> What to produce: Every line containing the string "through" is to be copied from the records.

Start of Dataset records

(** The paragraph on which the fix of an issue found at [target] is
    applied, for a rule matched on [match_type]: [None] stands for the
    document as a whole, and no entry for no fix. *)
Definition fix_target (n_paragraphs : nat) (match_type : str)
           (target : Target) : list (option nat) :=
  if PyStr.eqb match_type (u"document") then [None]
  else if PyStr.eqb match_type (u"paragraph") then
    let idx := get (n_index (RuleEngine.node_of target)) 0 in
    if idx <? n_paragraphs then [Some idx] else []
  else if PyStr.eqb match_type (u"heading") then
    match n_paragraph_index (RuleEngine.node_of target) with
    | Some i => if i <? n_paragraphs then [Some i] else []
    | None => []
    end
  else [].

(** An issue as a rule check returns it: without raw locations and
    with a location of its own. *)
Definition unmerged (i : Issue) : Prop :=
  raw_locations i = None /\ loc_type (location i) <> Some (u"merged").

(** The target of a call of [_apply_fix] is an existing paragraph or
    the document. *)
Definition target_exists (n_paragraphs : nat) (target : option nat) : Prop :=
  match target with
  | Some k => k < n_paragraphs
  | None => True
  end.

(** An existing paragraph. *)
Definition in_document (n_paragraphs : nat) (target : option nat) : bool :=
  match target with
  | Some k => k <? n_paragraphs
  | None => false
  end.

(** The categories which have a condition evaluator of their own. *)
Definition evaluated_categories : list str :=
  [u"page"; u"font"; u"paragraph"; u"heading"; u"figure"; u"other"].

(** A run holding digits only. *)
Definition digits_run : Target :=
  TNode {| n_type := None; n_index := None; n_paragraph_index := Some 0;
           n_text := Some (u"2024");
           n_font := Some {| font_name := Some (u"Arial");
                             font_size_pt := Some 9%float;
                             font_bold := Some false |};
           n_formatting := None; n_level := None; n_alignment := None;
           n_page_number := Some 1%Z; n_start_line := None;
           n_end_line := None; n_caption_position := None;
           n_caption := None |}.

(** A font rule without condition. *)
Definition unconstrained_rule : Rule :=
  {| r_id := RuleName (u"FONT_ANY"); r_name := u"字体检查";
     r_category := u"font"; r_match := Some (u"run");
     r_condition := None; r_error_message := None; r_suggestion := None;
     r_fix_action := None; r_fix_params := None; r_checker := None |}.

(** * The asynchronous check *)



Section AsyncCheck.
Context `{UnicodeDB}.
Variable _match_generic_condition : Target -> Condition -> bool.
(** [self.enable_ai and self.ai_checker and self.ai_checker.is_enabled()] *)
Variable ai_available : bool.
(** What [await self.ai_checker.check_rule(doc_data, rule)] returns at
    its n-th call. *)
Variable ai_check_rule : nat -> DocSnapshot -> Rule -> list Issue.
Variable doc_data : DocSnapshot.




End AsyncCheck.

(** A line spacing of 28 pt. *)
Definition line_spacing_condition : Condition :=
  {| c_tolerance_mm := None; c_top_mm := None; c_bottom_mm := None;
     c_left_mm := None; c_right_mm := None; c_paper_name := None;
     c_width_mm := None; c_height_mm := None; c_chinese_font := None;
     c_english_font := None; c_chinese_size_pt := None;
     c_english_size_pt := None; c_first_line_indent_chars := None;
     c_paragraph_line_spacing := Some 28%float; c_number_style := None;
     c_levels := []; c_caption_position := None; c_caption_prefix := None;
     c_required := None; c_citation_style := None;
     c_required_sections := None |}.

(** A condition requiring the given headings. *)
Definition required_condition (required : list str) : Condition :=
  {| c_tolerance_mm := None; c_top_mm := None; c_bottom_mm := None;
     c_left_mm := None; c_right_mm := None; c_paper_name := None;
     c_width_mm := None; c_height_mm := None; c_chinese_font := None;
     c_english_font := None; c_chinese_size_pt := None;
     c_english_size_pt := None; c_first_line_indent_chars := None;
     c_paragraph_line_spacing := None; c_number_style := None;
     c_levels := []; c_caption_position := None; c_caption_prefix := None;
     c_required := Some required; c_citation_style := None;
     c_required_sections := None |}.

(** The characters which a normalised title never holds: white space,
    the ideographic space and the listed punctuation marks. *)
Definition normalized_away `{UnicodeDB} (c : PyStr.char) : bool :=
  isspace c || (c =? 12288)%N || PyStr.mem c (u"，。、；：！？").

(** The display string of a single paragraph location. *)
Definition paragraph_string (k : Location) : str :=
  let s := RuleEngine.get_start_line k in
  let e := RuleEngine.get_end_line k in
  if (s =? e)%Z
  then u"第" ++ PyStr.of_nat (RuleEngine.get_index k + 1) ++ u"段(第"
         ++ PyStr.of_Z s ++ u"行)"
  else u"第" ++ PyStr.of_nat (RuleEngine.get_index k + 1) ++ u"段("
         ++ PyStr.of_Z s ++ u"~" ++ PyStr.of_Z e ++ u"行)".

(** No location starts on the line after the one another location
    ends on. *)
Definition lines_apart (locs : list Location) : Prop :=
  forall y z, In y locs -> In z locs ->
              RuleEngine.get_start_line y
              <> (RuleEngine.get_end_line z + 1)%Z.

(* ================================================================== *)
(** * Equality tests *)

Lemma pystr_eqb_eq a b : PyStr.eqb a b = true <-> a = b.
Proof.
  unfold PyStr.eqb. destruct (list_eq_dec N.eq_dec a b); split; congruence.
Qed.

Lemma pystr_eqb_refl a : PyStr.eqb a a = true.
Proof. now apply pystr_eqb_eq. Qed.

Lemma rule_key_eqb_eq a b : rule_key_eqb a b = true <-> a = b.
Proof.
  destruct a, b; simpl; split; intro E; try discriminate.
  - apply pystr_eqb_eq in E. now subst.
  - apply pystr_eqb_eq. congruence.
  - apply Z.eqb_eq in E. now subst.
  - apply Z.eqb_eq. congruence.
Qed.

(* ================================================================== *)
(** * The embedding on the inputs of the repository's tests *)

(** [test_merge_consecutive_runs] *)
Example merge_consecutive_runs_test :
  RuleEngine._merge_consecutive_runs (map run_location [1; 2; 3; 5])
  = [u"第2~4段"; u"第6段"].
Proof. vm_compute. reflexivity. Qed.

(** Three paragraphs with contiguous line ranges collapse; a fourth
    one after a gap is listed by itself. *)
Example merge_consecutive_paragraphs_test :
  RuleEngine._merge_consecutive_paragraphs
    [paragraph_location_at 0 1 2; paragraph_location_at 1 3 3;
     paragraph_location_at 2 4 6; paragraph_location_at 3 8 8]
  = [u"第1~3段(第1~6行)"; u"第4段(第8行)"].
Proof. vm_compute. reflexivity. Qed.
(** * SheenEdge: the [Output] component (client/src/components/Output.tsx)

    A shallow embedding of the component's state cells and of its five
    asynchronous handlers ([fetchEmails], [runCode], [saveCode],
    [handleEmailSubmit], [removeEmail]) together with [toggleRemoveMode],
    followed by the properties of the access list, the execution result and
    the loading flag.

    Handlers are written in a small monad of resumptions: a handler is a
    finite tree of state writes, emitted effects (toasts, console lines) and
    [await] points whose answer is supplied by the environment.  JavaScript's
    [try]/[catch]/[finally] are combinators on these trees. *)

From Stdlib Require Import String Ascii List Bool Arith NArith Lia.
Import ListNotations.
Local Open Scope string_scope.
Local Open Scope list_scope.

(** ** JavaScript values tested for truthiness *)

(** The handlers test [sourceCode], [newEmail], [result.stderr],
    [error.message] and [errorData.message] for truthiness; each is either
    absent ([undefined]) or a string. *)
Inductive jsval : Type :=
| JUndefined
| JString (s : string).

(** [if (v)]: [undefined] and the empty string are falsy, every other string
    is truthy. *)
Definition truthy (v : jsval) : bool :=
  match v with
  | JUndefined => false
  | JString s => negb (String.eqb s "")
  end.

(** [v || d] where the result is used as a string. *)
Definition or_else (v : jsval) (d : string) : string :=
  match v with
  | JString s => if String.eqb s "" then d else s
  | JUndefined => d
  end.

(** ** [String.prototype.split] with a one-character separator *)

Definition newline : ascii := Ascii.ascii_of_nat 10.
(** * Copilot proxy logs to Elasticsearch: the ingestion pipeline

    A shallow embedding of [utils.py], [log_processor.py], [es_client.py]
    and [main.py].

    Conventions of the model.
    - A Python [str] is a Rocq [string]; a character is a code point
      below 256.
    - A value read from JSON is a [json]; a Python [dict] read from JSON
      is an association list (keys are unique after parsing, lookup takes
      the first binding), the [metadata] dict built by the program is a
      [gmap], the [set] of processed files a [gset].
    - A Python exception is an [exn]; code that can raise returns a
      [result].  A block that appends to a list or fills a dict before it
      may raise is an [Exec]: it returns the state reached together with
      the outcome, so that [try ... except Exception] keeps what was
      built before the exception.
    - [json.loads], the clock, the file system and the Elasticsearch
      server are parameters ([Host], [Sink]).  The source tree does not
      change during one run and the ledger file can be opened.
    - The trace of a run records the ledger appends and the index
      operations (existence check, creation, indexing, bulk write,
      search).  The ping [ESClient()] sends when it is constructed is
      not an event of the trace. *)

From Stdlib Require Import Ascii String ZArith QArith Sorted Permutation.
From stdpp Require Import gmap strings list fin_maps sorting pretty.

Local Open Scope string_scope.
Local Open Scope Z_scope.

(** ** Exceptions and results *)

Inductive exn : Type :=
| TypeError
| KeyError
| IndexError
| AttributeError
| OSError
| JSONDecodeError
| ElasticsearchException.

Inductive result (A : Type) : Type :=
| Ok (a : A)
| Raise (e : exn).
Arguments Ok {A} a.
Arguments Raise {A} e.

Definition rbind {A B : Type} (r : result A) (k : A -> result B) : result B :=
  match r with
  | Ok a => k a
  | Raise e => Raise e
  end.

Declare Scope res_scope.
Delimit Scope res_scope with res.
Notation "x <- r ;; k" := (rbind r (fun x => k))
  (at level 100, r at next level, right associativity) : res_scope.

(** [a and b] where [b] may raise and is evaluated only when [a] holds. *)
Definition rand (a : result bool) (b : result bool) : result bool :=
  rbind a (fun x => if x then b else Ok false).

(** A block of statements over a mutable local [S]. *)
Definition Exec (S A : Type) : Type := S -> S * result A.
(** * PyInstaller [building/osx.py]: the macOS application bundle target

    A shallow embedding of the class [BUNDLE] (constructor and [assemble])
    together with the parts of the Python runtime it leans on: [posixpath]
    string functions, [pathlib] pure paths, and a file system with
    directories, regular files and symbolic links on which [os.makedirs],
    [shutil.copy] and [Path.symlink_to] act.

    Layout: strings, [posixpath], [pathlib], the file system and its
    primitives, the [BUNDLE] object, the constructor, [assemble], and then
    the properties of the placement engine, the metadata writer and the
    signer. *)

From Stdlib Require Import String Ascii List ZArith Lia Bool.
From stdpp Require Import base option list gmap strings fin_maps.

Open Scope string_scope.
Open Scope list_scope.

(** ** Python [str] operations used by the module *)

Module Str.

(** [s.rfind(c)]: index of the last occurrence of [c], or [-1]. *)
Fixpoint rfind (s : string) (c : ascii) : Z :=
  match s with
  | EmptyString => (-1)%Z
  | String a r =>
      let i := rfind r c in
      if (0 <=? i)%Z then (i + 1)%Z
      else if Ascii.eqb a c then 0%Z else (-1)%Z
  end.

(** [s[n:]] and [s[:n]] for a non-negative [n]. *)
Fixpoint drop (n : nat) (s : string) : string :=
  match n, s with
  | O, _ => s
  | S n', String _ r => drop n' r
  | S _, EmptyString => EmptyString
  end.

Fixpoint take (n : nat) (s : string) : string :=
  match n, s with
  | O, _ => EmptyString
  | S n', String a r => String a (take n' r)
  | S _, EmptyString => EmptyString
  end.

(** [c in s] *)
Fixpoint contains (c : ascii) (s : string) : bool :=
  match s with
  | EmptyString => false
  | String a r => Ascii.eqb a c || contains c r
  end.

(** [s.split(sep)] for a one-character separator. *)
Fixpoint split (sep : ascii) (s : string) : list string :=
  match s with
  | EmptyString => [EmptyString]
  | String a r =>
      let l := split sep r in
      if Ascii.eqb a sep then EmptyString :: l
      else match l with
           | h :: t => String a h :: t
           | [] => [String a EmptyString]
           end
  end.

(** [s.lstrip(c)] *)
Fixpoint lstrip (c : ascii) (s : string) : string :=
  match s with
  | EmptyString => EmptyString
  | String a r => if Ascii.eqb a c then lstrip c r else s
  end.

(** [s.rstrip(c)] *)
Fixpoint rstrip (c : ascii) (s : string) : string :=
  match s with
  | EmptyString => EmptyString
  | String a r =>
      match rstrip c r with
      | EmptyString => if Ascii.eqb a c then EmptyString else String a EmptyString
      | r' => String a r'
      end
  end.

Definition startswith (c : ascii) (s : string) : bool :=
  match s with
  | String a _ => Ascii.eqb a c
  | EmptyString => false
  end.

Fixpoint endswith (c : ascii) (s : string) : bool :=
  match s with
  | EmptyString => false
  | String a EmptyString => Ascii.eqb a c
  | String _ r => endswith c r
  end.

(** [sep.join(l)] *)
Fixpoint join (sep : string) (l : list string) : string :=
  match l with
  | [] => EmptyString
  | [x] => x
  | x :: r => x +:+ sep +:+ join sep r
  end.

(** Truthiness of a string: [bool(s)]. *)
Definition nonempty (s : string) : bool :=
  match s with EmptyString => false | _ => true end.

End Str.

(** ** [posixpath]: the [os.path] of the target platform *)

Module posixpath.

Definition sep : ascii := "/"%char.
Definition extsep : ascii := "."%char.

(** [i = p.rfind('/') + 1; return p[i:]] *)
Definition basename (p : string) : string :=
  let i := (Str.rfind p sep + 1)%Z in
  Str.drop (Z.to_nat i) p.

(** [head = p[:i]; if head and head != '/'*len(head): head = head.rstrip('/')] *)
Definition dirname (p : string) : string :=
  let i := (Str.rfind p sep + 1)%Z in
  let head := Str.take (Z.to_nat i) p in
  if Str.nonempty head && Str.nonempty (Str.lstrip sep head)
  then Str.rstrip sep head else head.

Definition isabs (s : string) : bool := Str.startswith sep s.

(** One step of [join(a, *p)]. *)
Definition join2 (path b : string) : string :=
  if Str.startswith sep b then b
  else if negb (Str.nonempty path) || Str.endswith sep path then path +:+ b
  else path +:+ "/" +:+ b.

Definition join (a : string) (p : list string) : string :=
  fold_left join2 p a.

(** The [while] loop of [genericpath._splitext]: skip leading dots of the
    file name; [n] bounds the number of iterations by the distance between
    the two indices. *)
Fixpoint splitext_loop (n : nat) (p : string) (filenameIndex dotIndex : Z)
  : string * string :=
  match n with
  | O => (p, EmptyString)
  | S n' =>
      if (filenameIndex <? dotIndex)%Z then
        if negb (String.eqb (Str.take 1 (Str.drop (Z.to_nat filenameIndex) p)) ".")
        then (Str.take (Z.to_nat dotIndex) p, Str.drop (Z.to_nat dotIndex) p)
        else splitext_loop n' p (filenameIndex + 1)%Z dotIndex
      else (p, EmptyString)
  end.

Definition splitext (p : string) : string * string :=
  let sepIndex := Str.rfind p sep in
  let dotIndex := Str.rfind p extsep in
  if (sepIndex <? dotIndex)%Z then
    let filenameIndex := (sepIndex + 1)%Z in
    splitext_loop (Z.to_nat (dotIndex - filenameIndex)) p filenameIndex dotIndex
  else (p, EmptyString).

End posixpath.

(** ** [pathlib]: pure POSIX paths

    A path is its root (the empty string, one slash or two slashes) and the
    list of its components; parsing drops empty components and single dots
    and keeps double dots, as [pathlib] does. *)

Record Path := mkPath { p_root : string; p_tail : list string }.

Module pathlib.

(** [_PosixFlavour.splitroot] *)
Definition splitroot (part : string) : string * string :=
  if Str.startswith posixpath.sep part then
    let stripped := Str.lstrip posixpath.sep part in
    if Nat.eqb (String.length part - String.length stripped) 2
    then ("//", stripped) else ("/", stripped)
  else (EmptyString, part).

(** [Path(s)] *)
Definition of_str (s : string) : Path :=
  let '(root, rel) := splitroot s in
  mkPath root
    (filter (fun x => Str.nonempty x && negb (String.eqb x "."))
       (Str.split posixpath.sep rel)).

(** [p.parts]: the anchor, when there is one, comes first. *)
Definition parts (p : Path) : list string :=
  if Str.nonempty (p_root p) then p_root p :: p_tail p else p_tail p.

(** [p.name] *)
Definition name (p : Path) : string := List.last (p_tail p) EmptyString.

(** [p.parent]: a path without components is its own parent. *)
Definition parent (p : Path) : Path :=
  mkPath (p_root p) (List.removelast (p_tail p)).

(** [p.suffix] *)
Definition suffix (p : Path) : string :=
  let nm := name p in
  let i := Str.rfind nm "."%char in
  if (0 <? i)%Z && (i <? Z.of_nat (String.length nm) - 1)%Z
  then Str.drop (Z.to_nat i) nm else EmptyString.

(** [p.joinpath(q)]: an anchored [q] replaces [p]. *)
Definition joinpath (p q : Path) : Path :=
  if Str.nonempty (p_root q) then q
  else mkPath (p_root p) (p_tail p ++ p_tail q).

(** [str(p)] *)
Definition str (p : Path) : string :=
  match p_root p, p_tail p with
  | EmptyString, [] => "."
  | r, t => r +:+ Str.join "/" t
  end.

End pathlib.

(** [any(['.' in p for p in path.parent.parts])]: the dotted-segment test
    shared by the Frameworks flattening and the Resources skip. *)
Definition dotted_parent (p : Path) : bool :=
  existsb (Str.contains "."%char) (pathlib.parts (pathlib.parent p)).

(** ** The file system

    The store maps the component list of a canonical path (from the root
    directory, which always exists) to what lives there.  A relative path is
    taken from the root as well: the working directory is the root of the
    modelled store, so a path's root marker plays no part in a lookup.
    Symbolic-link targets are component lists resolved from the root. *)

Abbreviation fspath := (list string).

(** Values of a property list. *)
Inductive pvalue :=
| PBool (b : bool)
| PStr (s : string).

(** What a regular file holds: raw bytes, or a property list written by
    [plistlib.dump] (kept as the dictionary that was serialised). *)
Inductive content :=
| Bytes (s : string)
| Plist (d : gmap string pvalue).

Inductive node :=
| File (c : content)
| Dir
| Link (target : fspath).

Inductive errno := ENOENT | EEXIST | ENOTDIR | EISDIR | ELOOP.

(** Python exceptions.  [SystemExit] and [KeyboardInterrupt] derive from
    [BaseException] only; every other constructor is an [Exception]. *)
Inductive exn :=
| OSError (e : errno)
| SameFileError
| AttributeError (attr : string)
| TypeError
| OtherException (what : string)
| SystemExit (what : string)
| KeyboardInterrupt.

Definition is_Exception (e : exn) : bool :=
  match e with
  | SystemExit _ | KeyboardInterrupt => false
  | _ => true
  end.

Definition is_OSError (e : exn) : bool :=
  match e with
  | OSError _ | SameFileError => true
  | _ => false
  end.

Definition is_FileExistsError (e : exn) : bool :=
  match e with
  | OSError EEXIST => true
  | _ => false
  end.

Inductive level := INFO | WARNING.

Inductive logarg :=
| ArgStr (s : string)
| ArgExn (e : exn).

Record logrec := mkLog { lvl : level; fmt : string; fmt_args : list logarg }.

Record state := mkState {
  files : gmap fspath node;
  log : list logrec
}.

(** Result of walking a path. [Found q n]: the path names the object [n]
    stored at the canonical path [q] (a directory found at the root or
    through double dots is reported as [Dir]). [Missing q]: every component
    but the last resolved to a directory and nothing is stored for the last
    one, which would live at [q]. [Fail e]: the walk failed. *)
Inductive walk_result :=
| Found (q : fspath) (n : node)
| Missing (q : fspath)
| Fail (e : errno).

(** Bound on the number of symbolic links followed in one lookup
    (MAXSYMLINKS in Darwin's sys/param.h). *)
Definition MAXSYMLINKS : nat := 32.

(** Component-wise path resolution.  [cur] is the canonical path of the
    directory reached so far, [rest] what remains to be walked; [follow]
    says whether a link in final position is followed. *)
Fixpoint walk (fuel : nat) (fs : gmap fspath node) (follow : bool)
  : fspath -> fspath -> walk_result :=
  fix go (cur rest : fspath) {struct rest} : walk_result :=
    match rest with
    | [] => Found cur Dir
    | c :: r =>
        if String.eqb c ".." then go (removelast cur) r
        else
          let q := cur ++ [c] in
          match fs !! q with
          | None => match r with [] => Missing q | _ => Fail ENOENT end
          | Some Dir => go q r
          | Some (File x) =>
              match r with [] => Found q (File x) | _ => Fail ENOTDIR end
          | Some (Link t) =>
              match r, follow with
              | [], false => Found q (Link t)
              | _, _ =>
                  match fuel with
                  | O => Fail ELOOP
                  | S f => walk f fs follow [] (t ++ r)
                  end
              end
          end
    end.

Definition resolve (fs : gmap fspath node) (follow : bool) (p : fspath)
  : walk_result :=
  walk MAXSYMLINKS fs follow [] p.

(** [os.stat] (follows links) and [os.lstat] as observations of a store. *)
Definition stat (fs : gmap fspath node) (p : fspath) : option node :=
  match resolve fs true p with
  | Found _ n => Some n
  | _ => None
  end.

Definition lstat (fs : gmap fspath node) (p : fspath) : option node :=
  match resolve fs false p with
  | Found _ n => Some n
  | _ => None
  end.

Definition exists_ (fs : gmap fspath node) (p : fspath) : bool :=
  match stat fs p with Some _ => true | None => false end.

Definition is_dir (fs : gmap fspath node) (p : fspath) : bool :=
  match stat fs p with Some Dir => true | _ => false end.

(** Content read through a path, when it names a regular file. *)
Definition read_file (fs : gmap fspath node) (p : fspath) : option content :=
  match stat fs p with Some (File c) => Some c | _ => None end.

(** ** Computations: state that survives exceptions *)

Inductive outcome (A : Type) :=
| Ok (a : A)
| Raise (e : exn).
Arguments Ok {A} a.
Arguments Raise {A} e.

Definition M (A : Type) : Type := state -> outcome A * state.

Definition ret {A} (a : A) : M A := fun s => (Ok a, s).

Definition bind {A B} (c : M A) (k : A -> M B) : M B :=
  fun s =>
    match c s with
    | (Ok a, s') => k a s'
    | (Raise e, s') => (Raise e, s')
    end.

Definition raise {A} (e : exn) : M A := fun s => (Raise e, s).

(** [try: c  except <class>: h] where [handles] is the class test. *)
Definition try_except {A} (c : M A) (handles : exn -> bool) (h : exn -> M A)
  : M A :=
  fun s =>
    match c s with
    | (Raise e, s') => if handles e then h e s' else (Raise e, s')
    | r => r
    end.

Definition get_files : M (gmap fspath node) := fun s => (Ok (files s), s).

Definition put_file (q : fspath) (n : node) : M unit :=
  fun s => (Ok tt, mkState (<[q := n]> (files s)) (log s)).

Definition logger (l : level) (f : string) (args : list logarg) : M unit :=
  fun s => (Ok tt, mkState (files s) (log s ++ [mkLog l f args])).

Declare Scope M_scope.
Delimit Scope M_scope with M.
Notation "x <- c1 ;; c2" := (bind c1 (fun x => c2))
  (at level 100, c1 at next level, right associativity) : M_scope.
Notation "c1 ;; c2" := (bind c1 (fun _ => c2))
  (at level 100, right associativity) : M_scope.
Open Scope M_scope.

(** ** [os], [os.path] and [shutil] on the store *)

Definition os_path_exists (p : fspath) : M bool :=
  fs <- get_files ;; ret (exists_ fs p).

Definition os_path_isdir (p : fspath) : M bool :=
  fs <- get_files ;; ret (is_dir fs p).

(** [os.mkdir]: the last component is not followed when it is a link. *)
Definition os_mkdir (p : fspath) : M unit :=
  fs <- get_files ;;
  match resolve fs false p with
  | Found _ _ => raise (OSError EEXIST)
  | Missing q => put_file q Dir
  | Fail e => raise (OSError e)
  end.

End of Dataset records

> Task response:
    through double dots is reported as [Dir]). [Missing q]: every component
(** Content read through a path, when it names a regular file. *)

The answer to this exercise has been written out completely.